After checking for updates from the /api/update endpoint periodically, the pending installers are executed the next time the application is started.
It is characterized by a combination of a missing signature verification flaw - CVE-2026-42288 - and a path traversal vulnerability - CVE-2026-42249 - both of which have been assigned CVSS scores of 7.7.
According to researchers, the installer signatures are not validated before execution and staging paths are constructed directly from HTTP response headers without proper sanitization, enabling malicious files to be written to locations controlled by the attacker.
The flaws may allow arbitrary executables to be silently deployed and executed during system login in scenarios in which an adversary could manipulate update responses, including redirecting the OLLAMA_UPDATE_URL configuration to a controlled HTTP server, while automatic updates remain enabled by default.
The signature verification issue alone may allow temporary code to be executed from the staging directory, but when combined with a path traversal weakness, persistence can be achieved by writing payloads outside the expected update path, preventing subsequent legitimate updates from overwriting them.

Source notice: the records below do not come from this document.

(** A call that verified the assertion in its last second and was then held up
    until it had run out. *)
Lemma assertions_used_once_witness :
  let u := mkUse "t1" "ctl" exAccount exAssertion 0 0 in
  let v := mkUse "t1" "ctl" exAccount exAssertion (59 * oneSecond)%Z (60 * oneSecond)%Z in
  ∃ x, rtc (use_step exPKIX id id exDesk) (deskStart 0 exAccounts (∅ : gmap string Z)) x ∧ dk_uses x = [] ++ u :: [v] ∧
    possession exPKIX id exDesk "t1" "ctl" exAccount exAssertion 0 ∧
    ∃ exp, c_ExpiresAt exAssertion = Some exp ∧ (exp + 0 ≤ 60 * oneSecond)%Z.
Proof.
  intros u v.
  assert (∃ x, rtc (use_step exPKIX id id exDesk) (deskStart 0 exAccounts (∅ : gmap string Z)) x ∧
    dk_uses x = [] ++ u :: [v]) as (x & Hr & Hl).
  { eexists. split.
    - eapply rtc_l; [apply (use_look _ _ _ _ _ 0 "Bearer t1" "t1" exHeader exAssertion "ctl" exAccount); vm_compute; reflexivity|].
      eapply rtc_l; [apply (use_verify _ _ _ _ _ 0 "t1" exHeader "ctl" exAccount exAssertion); vm_compute; reflexivity|].
      eapply rtc_l; [apply (use_consume _ _ _ _ _ 0 "t1" exHeader "ctl" exAccount exAssertion 0 0 {[ "a1" := (60 * oneSecond)%Z ]} (Ok true));
        [vm_compute; reflexivity|vm_compute; done|vm_compute; left; done]|].
      eapply rtc_l; [apply (use_time _ _ _ _ _ (59 * oneSecond)%Z); vm_compute; done|].
      eapply rtc_l; [apply (use_look _ _ _ _ _ 1 "Bearer t1" "t1" exHeader exAssertion "ctl" exAccount); vm_compute; reflexivity|].
      eapply rtc_l; [apply (use_verify _ _ _ _ _ 1 "t1" exHeader "ctl" exAccount exAssertion); vm_compute; reflexivity|].
      eapply rtc_l; [apply (use_time _ _ _ _ _ (60 * oneSecond)%Z); vm_compute; done|].
      eapply rtc_l; [apply (use_consume _ _ _ _ _ 1 "t1" exHeader "ctl" exAccount exAssertion (59 * oneSecond)%Z (59 * oneSecond)%Z
        {[ "a1" := (61 * oneSecond)%Z ]} (Ok true)); [vm_compute; reflexivity|vm_compute; done|vm_compute; left; done]|].
      apply rtc_refl.
    - vm_compute. reflexivity. }
  exists x. split; [done|]. split; [done|].
  destruct (assertions_used_once (RS := scyllaReplays) exPKIX id id exDesk 0 exAccounts (∅ : gmap string Z) x [] u [v] v I Hr Hl ltac:(by left)) as [Hp Ha].
  split; [exact Hp|]. exact (Ha eq_refl).
Defined.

Ollama for Windows versions 0.12.10 through 0.17.5 are affected by this vulnerability and should be disabled automatically by Microsoft. Users are advised to remove Ollama shortcuts from the Windows Startup directory until patches can be made available.

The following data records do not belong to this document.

(** * Superdense coding notebook: shallow embedding and verification

    The notebook [Superdense Coding (with Qiskit).ipynb] defines six Python
    functions: [prepare_bell_state], [encode_bits], [decode_bits],
    [superdense_coder], [canonical_bitstring] and [simulate_circuit].  They
    are embedded here over

    - a small model of the Python values they use (strings as sequences of
      Unicode code points, exceptions, [int(c, 2)], list indexing), and
    - a model of the part of Qiskit they call: circuits as mutable objects
      holding an instruction list, and an exact, noiseless simulator for the
      gates H, X, Z, CX and for measurement.  *)

From Stdlib Require Import ZArith NArith QArith List Lia Permutation.
From stdpp Require Import base list gmap strings.
Import ListNotations.

(* ===================================================================== *)
(** * Python values *)
(* ===================================================================== *)

Module Py.

(** Exceptions that the modelled code can raise. *)
Inductive exn : Set :=
| AssertionError
| ValueError
| IndexError
| AttributeError
| CircuitError
| QiskitError.

(** Outcome of evaluating an expression: a value or a raised exception. *)
Inductive result (A : Type) : Type :=
| Ok (a : A)
| Raise (e : exn).
Arguments Ok {A} a.
Arguments Raise {A} e.

Definition rbind {A B} (k : A → result B) (r : result A) : result B :=
  match r with
  | Ok a => k a
  | Raise e => Raise e
  end.

#[global] Instance result_ret : MRet result := @Ok.
#[global] Instance result_bind : MBind result := @rbind.

(** A Python [str] is a sequence of Unicode code points. *)
Abbreviation char := N (only parsing).
Abbreviation str := (list N) (only parsing).

(** String literal: the code points of an ASCII literal. *)
Definition lit (s : string) : str :=
  map Ascii.N_of_ascii (String.list_ascii_of_string s).

(** [l[i]] for a non-negative index: [IndexError] out of range. *)
Definition index {A} (l : list A) (i : nat) : result A :=
  match l !! i with
  | Some a => Ok a
  | None => Raise IndexError
  end.

(** [s[i]] on a string yields the one-character string at [i]. *)
Definition str_index (s : str) (i : nat) : result str :=
  c ← index s i; Ok [c].

(** [''.join(parts)]. *)
Definition join (parts : list str) : str := concat parts.

(** [s[::-1]]. *)
Definition reversed (s : str) : str := rev s.

(** First code point of each run of ten decimal digits (general category
    Nd) of the Unicode character database, version 13.0, the one of
    CPython 3.9, the kernel the notebook was run with.  Other versions
    differ in the last few runs only; the ASCII and Arabic-Indic runs are
    in every version. *)
Definition decimal_zeros : list N :=
  [ 0x30; 0x660; 0x6f0; 0x7c0; 0x966; 0x9e6; 0xa66; 0xae6; 0xb66; 0xbe6;
    0xc66; 0xce6; 0xd66; 0xde6; 0xe50; 0xed0; 0xf20; 0x1040; 0x1090;
    0x17e0; 0x1810; 0x1946; 0x19d0; 0x1a80; 0x1a90; 0x1b50; 0x1bb0;
    0x1c40; 0x1c50; 0xa620; 0xa8d0; 0xa900; 0xa9d0; 0xa9f0; 0xaa50;
    0xabf0; 0xff10; 0x104a0; 0x10d30; 0x11066; 0x110f0; 0x11136; 0x111d0;
    0x112f0; 0x11450; 0x114d0; 0x11650; 0x116c0; 0x11730; 0x118e0;
    0x11950; 0x11c50; 0x11d50; 0x11da0; 0x16a60; 0x16b50;
    0x1d7ce; 0x1d7d8; 0x1d7e2; 0x1d7ec; 0x1d7f6; 0x1e140; 0x1e2f0;
    0x1e950; 0x1fbf0 ]%N.

(** [unicodedata.decimal(c)], [None] when [c] is not a decimal digit. *)
Definition decimal (c : char) : option N :=
  match find (λ z, (z <=? c)%N && (c <? z + 10)%N) decimal_zeros with
  | Some z => Some (c - z)%N
  | None => None
  end.

(** [int(c, 2)] for a one-character string [c].  CPython first maps every
    Unicode decimal digit to its ASCII digit and then parses in base 2; a
    lone sign, underscore, blank or any other character is an invalid
    literal. *)
Definition int_base2 (c : char) : result Z :=
  match decimal c with
  | Some 0%N => Ok 0%Z
  | Some 1%N => Ok 1%Z
  | _ => Raise ValueError
  end.

(** Truth value of an integer, as tested by [if b:]. *)
Definition truthy (z : Z) : bool := negb (z =? 0)%Z.

(** [numpy.array(l).reshape(n, 2)]: the rows of an [n] x 2 array;
    [ValueError] when [l] does not have [2 * n] elements. *)
Fixpoint rows2 {A} (l : list A) : list (list A) :=
  match l with
  | a :: b :: l' => [a; b] :: rows2 l'
  | _ => []
  end.

Definition reshape2 {A} (n : nat) (l : list A) : result (list (list A)) :=
  if (length l =? n * 2)%nat then Ok (rows2 l) else Raise ValueError.

(** [enumerate(l)]. *)
Definition enumerate {A} (l : list A) : list (nat * A) :=
  zip (seq 0 (length l)) l.

(** [[f(x) for x in l]] where [f] may raise. *)
Fixpoint comprehension {A B} (f : A → result B) (l : list A) : result (list B) :=
  match l with
  | [] => Ok []
  | a :: l' => b ← f a; bs ← comprehension f l'; Ok (b :: bs)
  end.

(** [for x in l: acc = body(acc, x)] where the body may raise. *)
Fixpoint for_acc {A S} (body : S → A → result S) (l : list A) (acc : S) : result S :=
  match l with
  | [] => Ok acc
  | a :: l' => acc' ← body acc a; for_acc body l' acc'
  end.

End Py.
Import Py.

(* ===================================================================== *)
(** * The notebook: [canonical_bitstring] *)
(* ===================================================================== *)

(** <<
    def canonical_bitstring(bs):
        N = len(bs)//2
        bs2 = []
        for i in range(N):
            bs2.append(bs[i+N])
            bs2.append(bs[i])
        return ''.join(bs2)
    >> *)
Definition canonical_bitstring (bs : str) : result str :=
  let N := (length bs / 2)%nat in
  bs2 ← for_acc (λ bs2 i,
                  hi ← str_index bs (i + N);
                  lo ← str_index bs i;
                  Ok ((bs2 ++ [hi]) ++ [lo]))
               (seq 0 N) [];
  Ok (join bs2).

A broader security challenge is emerging across the rapidly evolving artificial intelligence ecosystem, which is being increasingly challenged by convenience-driven deployment models colliding with enterprise-grade security expectations as Ollama vulnerabilities develop in scope.
In response to organizations' increasing adoption of self-hosted large language model infrastructure for the purposes of retaining greater control over sensitive data and inference workloads, researchers warn that insufficient hardening, exposed interfaces, and insecure update mechanisms can result in locally deployed AI environments becoming high-value attack targets.
As a result of memory disclosure flaws, unauthenticated attack paths, and weaknesses within update workflows, AI infrastructure is becoming increasingly attractive to malicious actors looking to gain access to proprietary models, credentials, and operational intelligence, both opportunistic and sophisticated.
Several security experts maintain that artificial intelligence platforms cannot be considered experimental development tools operating outside the traditional security governance framework, but rather need to be integrated into the same rigorous vulnerability management, network segmentation, monitoring, and software lifecycle practices that are used for critical enterprise systems.